Starting at the first line of the records below, transcribe each line exactly, ending with the line that contains "if valSize <?".

* GIVEN ENTRIES *
____________

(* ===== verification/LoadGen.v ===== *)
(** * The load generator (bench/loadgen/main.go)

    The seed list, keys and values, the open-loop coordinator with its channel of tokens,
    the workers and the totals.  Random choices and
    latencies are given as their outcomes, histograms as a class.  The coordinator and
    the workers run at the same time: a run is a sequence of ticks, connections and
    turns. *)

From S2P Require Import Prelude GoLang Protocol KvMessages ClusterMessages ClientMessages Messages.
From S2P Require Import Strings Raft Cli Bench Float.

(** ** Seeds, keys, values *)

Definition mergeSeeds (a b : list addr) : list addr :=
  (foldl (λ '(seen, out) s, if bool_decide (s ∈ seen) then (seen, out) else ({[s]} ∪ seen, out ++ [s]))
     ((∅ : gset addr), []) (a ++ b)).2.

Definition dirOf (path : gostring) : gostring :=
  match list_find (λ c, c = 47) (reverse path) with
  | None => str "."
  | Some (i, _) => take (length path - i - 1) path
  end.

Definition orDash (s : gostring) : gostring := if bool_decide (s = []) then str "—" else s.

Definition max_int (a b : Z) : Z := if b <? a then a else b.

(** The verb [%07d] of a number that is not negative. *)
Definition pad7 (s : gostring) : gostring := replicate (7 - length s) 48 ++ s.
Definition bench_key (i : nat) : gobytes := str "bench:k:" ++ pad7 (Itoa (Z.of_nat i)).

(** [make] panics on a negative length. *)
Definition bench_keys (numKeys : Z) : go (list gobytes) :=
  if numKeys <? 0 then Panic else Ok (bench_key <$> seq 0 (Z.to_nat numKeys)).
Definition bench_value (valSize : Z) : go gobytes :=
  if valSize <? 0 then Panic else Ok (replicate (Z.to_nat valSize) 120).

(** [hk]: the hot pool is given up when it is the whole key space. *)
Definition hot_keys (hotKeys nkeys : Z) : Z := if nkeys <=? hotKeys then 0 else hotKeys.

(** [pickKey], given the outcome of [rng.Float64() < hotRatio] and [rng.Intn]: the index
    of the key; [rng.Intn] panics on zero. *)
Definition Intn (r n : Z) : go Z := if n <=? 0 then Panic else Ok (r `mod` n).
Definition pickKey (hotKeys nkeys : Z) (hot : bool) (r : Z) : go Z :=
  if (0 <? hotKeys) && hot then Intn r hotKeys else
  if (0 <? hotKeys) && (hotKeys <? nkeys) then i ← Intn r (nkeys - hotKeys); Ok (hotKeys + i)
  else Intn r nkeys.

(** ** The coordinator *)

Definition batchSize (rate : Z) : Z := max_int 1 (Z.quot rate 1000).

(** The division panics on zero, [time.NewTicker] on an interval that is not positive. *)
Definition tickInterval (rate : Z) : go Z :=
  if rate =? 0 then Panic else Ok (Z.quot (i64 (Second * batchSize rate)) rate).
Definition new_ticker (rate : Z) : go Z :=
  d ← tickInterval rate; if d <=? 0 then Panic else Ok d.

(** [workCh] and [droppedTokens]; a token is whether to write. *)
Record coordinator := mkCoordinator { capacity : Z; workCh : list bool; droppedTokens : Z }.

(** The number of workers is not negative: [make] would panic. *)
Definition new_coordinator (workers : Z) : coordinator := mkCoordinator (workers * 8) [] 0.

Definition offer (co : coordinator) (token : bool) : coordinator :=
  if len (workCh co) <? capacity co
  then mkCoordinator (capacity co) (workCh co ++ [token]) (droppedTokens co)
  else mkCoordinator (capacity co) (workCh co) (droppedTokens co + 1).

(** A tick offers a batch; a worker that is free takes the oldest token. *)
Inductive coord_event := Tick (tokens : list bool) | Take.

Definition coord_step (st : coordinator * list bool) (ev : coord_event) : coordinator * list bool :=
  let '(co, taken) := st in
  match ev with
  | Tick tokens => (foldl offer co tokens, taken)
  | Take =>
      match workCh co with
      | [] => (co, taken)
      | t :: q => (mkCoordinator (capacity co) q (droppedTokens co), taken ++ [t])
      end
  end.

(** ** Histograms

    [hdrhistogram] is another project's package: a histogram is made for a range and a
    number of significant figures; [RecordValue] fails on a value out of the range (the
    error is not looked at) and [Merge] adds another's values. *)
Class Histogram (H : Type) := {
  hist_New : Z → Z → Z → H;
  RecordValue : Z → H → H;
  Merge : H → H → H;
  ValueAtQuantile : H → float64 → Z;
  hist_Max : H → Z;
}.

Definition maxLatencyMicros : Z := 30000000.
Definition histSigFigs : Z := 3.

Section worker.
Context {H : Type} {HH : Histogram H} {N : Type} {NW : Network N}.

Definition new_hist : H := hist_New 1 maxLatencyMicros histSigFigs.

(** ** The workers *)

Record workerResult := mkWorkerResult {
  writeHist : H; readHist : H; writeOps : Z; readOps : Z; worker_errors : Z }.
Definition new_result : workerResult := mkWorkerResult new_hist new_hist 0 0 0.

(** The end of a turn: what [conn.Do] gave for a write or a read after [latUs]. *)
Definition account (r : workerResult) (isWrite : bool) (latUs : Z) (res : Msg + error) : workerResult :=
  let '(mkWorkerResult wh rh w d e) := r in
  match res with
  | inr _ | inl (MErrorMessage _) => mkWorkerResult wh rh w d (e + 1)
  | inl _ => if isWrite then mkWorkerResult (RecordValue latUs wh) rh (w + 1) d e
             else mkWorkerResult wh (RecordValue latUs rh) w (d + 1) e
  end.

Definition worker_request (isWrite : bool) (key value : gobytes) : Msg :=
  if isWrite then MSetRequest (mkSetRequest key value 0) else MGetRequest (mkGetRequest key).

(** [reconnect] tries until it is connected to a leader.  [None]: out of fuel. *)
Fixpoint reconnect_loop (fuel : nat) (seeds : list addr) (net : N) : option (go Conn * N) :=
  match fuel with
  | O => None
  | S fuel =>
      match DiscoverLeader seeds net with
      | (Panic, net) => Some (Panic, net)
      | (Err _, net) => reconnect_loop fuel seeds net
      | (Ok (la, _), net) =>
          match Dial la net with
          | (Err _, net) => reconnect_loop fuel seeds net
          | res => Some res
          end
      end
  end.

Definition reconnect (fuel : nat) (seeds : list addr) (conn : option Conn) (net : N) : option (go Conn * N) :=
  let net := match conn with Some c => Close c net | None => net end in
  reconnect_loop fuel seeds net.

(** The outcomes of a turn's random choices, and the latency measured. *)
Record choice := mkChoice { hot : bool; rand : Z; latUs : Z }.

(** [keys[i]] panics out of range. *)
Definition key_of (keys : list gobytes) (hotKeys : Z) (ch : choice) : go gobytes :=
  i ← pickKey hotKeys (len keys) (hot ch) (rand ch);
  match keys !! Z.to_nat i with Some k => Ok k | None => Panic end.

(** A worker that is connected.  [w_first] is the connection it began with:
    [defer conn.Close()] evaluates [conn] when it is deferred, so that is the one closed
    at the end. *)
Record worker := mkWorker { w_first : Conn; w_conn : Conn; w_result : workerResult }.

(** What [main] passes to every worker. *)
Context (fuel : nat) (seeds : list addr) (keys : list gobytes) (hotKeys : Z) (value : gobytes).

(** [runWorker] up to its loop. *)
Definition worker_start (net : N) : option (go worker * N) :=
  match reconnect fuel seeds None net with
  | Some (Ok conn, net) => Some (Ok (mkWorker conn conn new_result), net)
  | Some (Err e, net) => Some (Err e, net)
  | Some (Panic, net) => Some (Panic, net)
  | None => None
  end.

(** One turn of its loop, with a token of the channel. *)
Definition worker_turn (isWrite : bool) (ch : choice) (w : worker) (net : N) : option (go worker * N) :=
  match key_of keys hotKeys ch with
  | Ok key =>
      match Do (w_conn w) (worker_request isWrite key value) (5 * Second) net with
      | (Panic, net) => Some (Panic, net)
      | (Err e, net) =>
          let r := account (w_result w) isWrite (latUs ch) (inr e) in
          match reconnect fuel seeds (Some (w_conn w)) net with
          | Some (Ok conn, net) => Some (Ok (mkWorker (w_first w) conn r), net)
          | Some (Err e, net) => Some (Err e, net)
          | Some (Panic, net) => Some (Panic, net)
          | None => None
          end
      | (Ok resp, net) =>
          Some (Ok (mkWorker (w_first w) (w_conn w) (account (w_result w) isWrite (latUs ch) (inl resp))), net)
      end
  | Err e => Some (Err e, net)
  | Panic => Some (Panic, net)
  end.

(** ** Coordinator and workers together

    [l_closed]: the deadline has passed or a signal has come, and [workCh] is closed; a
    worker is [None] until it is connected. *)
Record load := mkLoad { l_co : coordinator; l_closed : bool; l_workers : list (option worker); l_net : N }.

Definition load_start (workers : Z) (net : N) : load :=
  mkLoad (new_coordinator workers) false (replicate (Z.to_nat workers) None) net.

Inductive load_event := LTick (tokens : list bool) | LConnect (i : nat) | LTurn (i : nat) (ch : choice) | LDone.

____________

* ANSWER SPACE *
(* ===== verification/LoadGen.v ===== *)
(** * The load generator (bench/loadgen/main.go)

    The seed list, keys and values, the open-loop coordinator with its channel of tokens,
    the workers and the totals.  Random choices and
    latencies are given as their outcomes, histograms as a class.  The coordinator and
    the workers run at the same time: a run is a sequence of ticks, connections and
    turns. *)

From S2P Require Import Prelude GoLang Protocol KvMessages ClusterMessages ClientMessages Messages.
From S2P Require Import Strings Raft Cli Bench Float.

(** ** Seeds, keys, values *)

Definition mergeSeeds (a b : list addr) : list addr :=
  (foldl (λ '(seen, out) s, if bool_decide (s ∈ seen) then (seen, out) else ({[s]} ∪ seen, out ++ [s]))
     ((∅ : gset addr), []) (a ++ b)).2.

Definition dirOf (path : gostring) : gostring :=
  match list_find (λ c, c = 47) (reverse path) with
  | None => str "."
  | Some (i, _) => take (length path - i - 1) path
  end.

Definition orDash (s : gostring) : gostring := if bool_decide (s = []) then str "—" else s.

Definition max_int (a b : Z) : Z := if b <? a then a else b.

(** The verb [%07d] of a number that is not negative. *)
Definition pad7 (s : gostring) : gostring := replicate (7 - length s) 48 ++ s.
Definition bench_key (i : nat) : gobytes := str "bench:k:" ++ pad7 (Itoa (Z.of_nat i)).

(** [make] panics on a negative length. *)
Definition bench_keys (numKeys : Z) : go (list gobytes) :=
  if numKeys <? 0 then Panic else Ok (bench_key <$> seq 0 (Z.to_nat numKeys)).
Definition bench_value (valSize : Z) : go gobytes :=
  if valSize <? 0 then Panic else Ok (replicate (Z.to_nat valSize) 120).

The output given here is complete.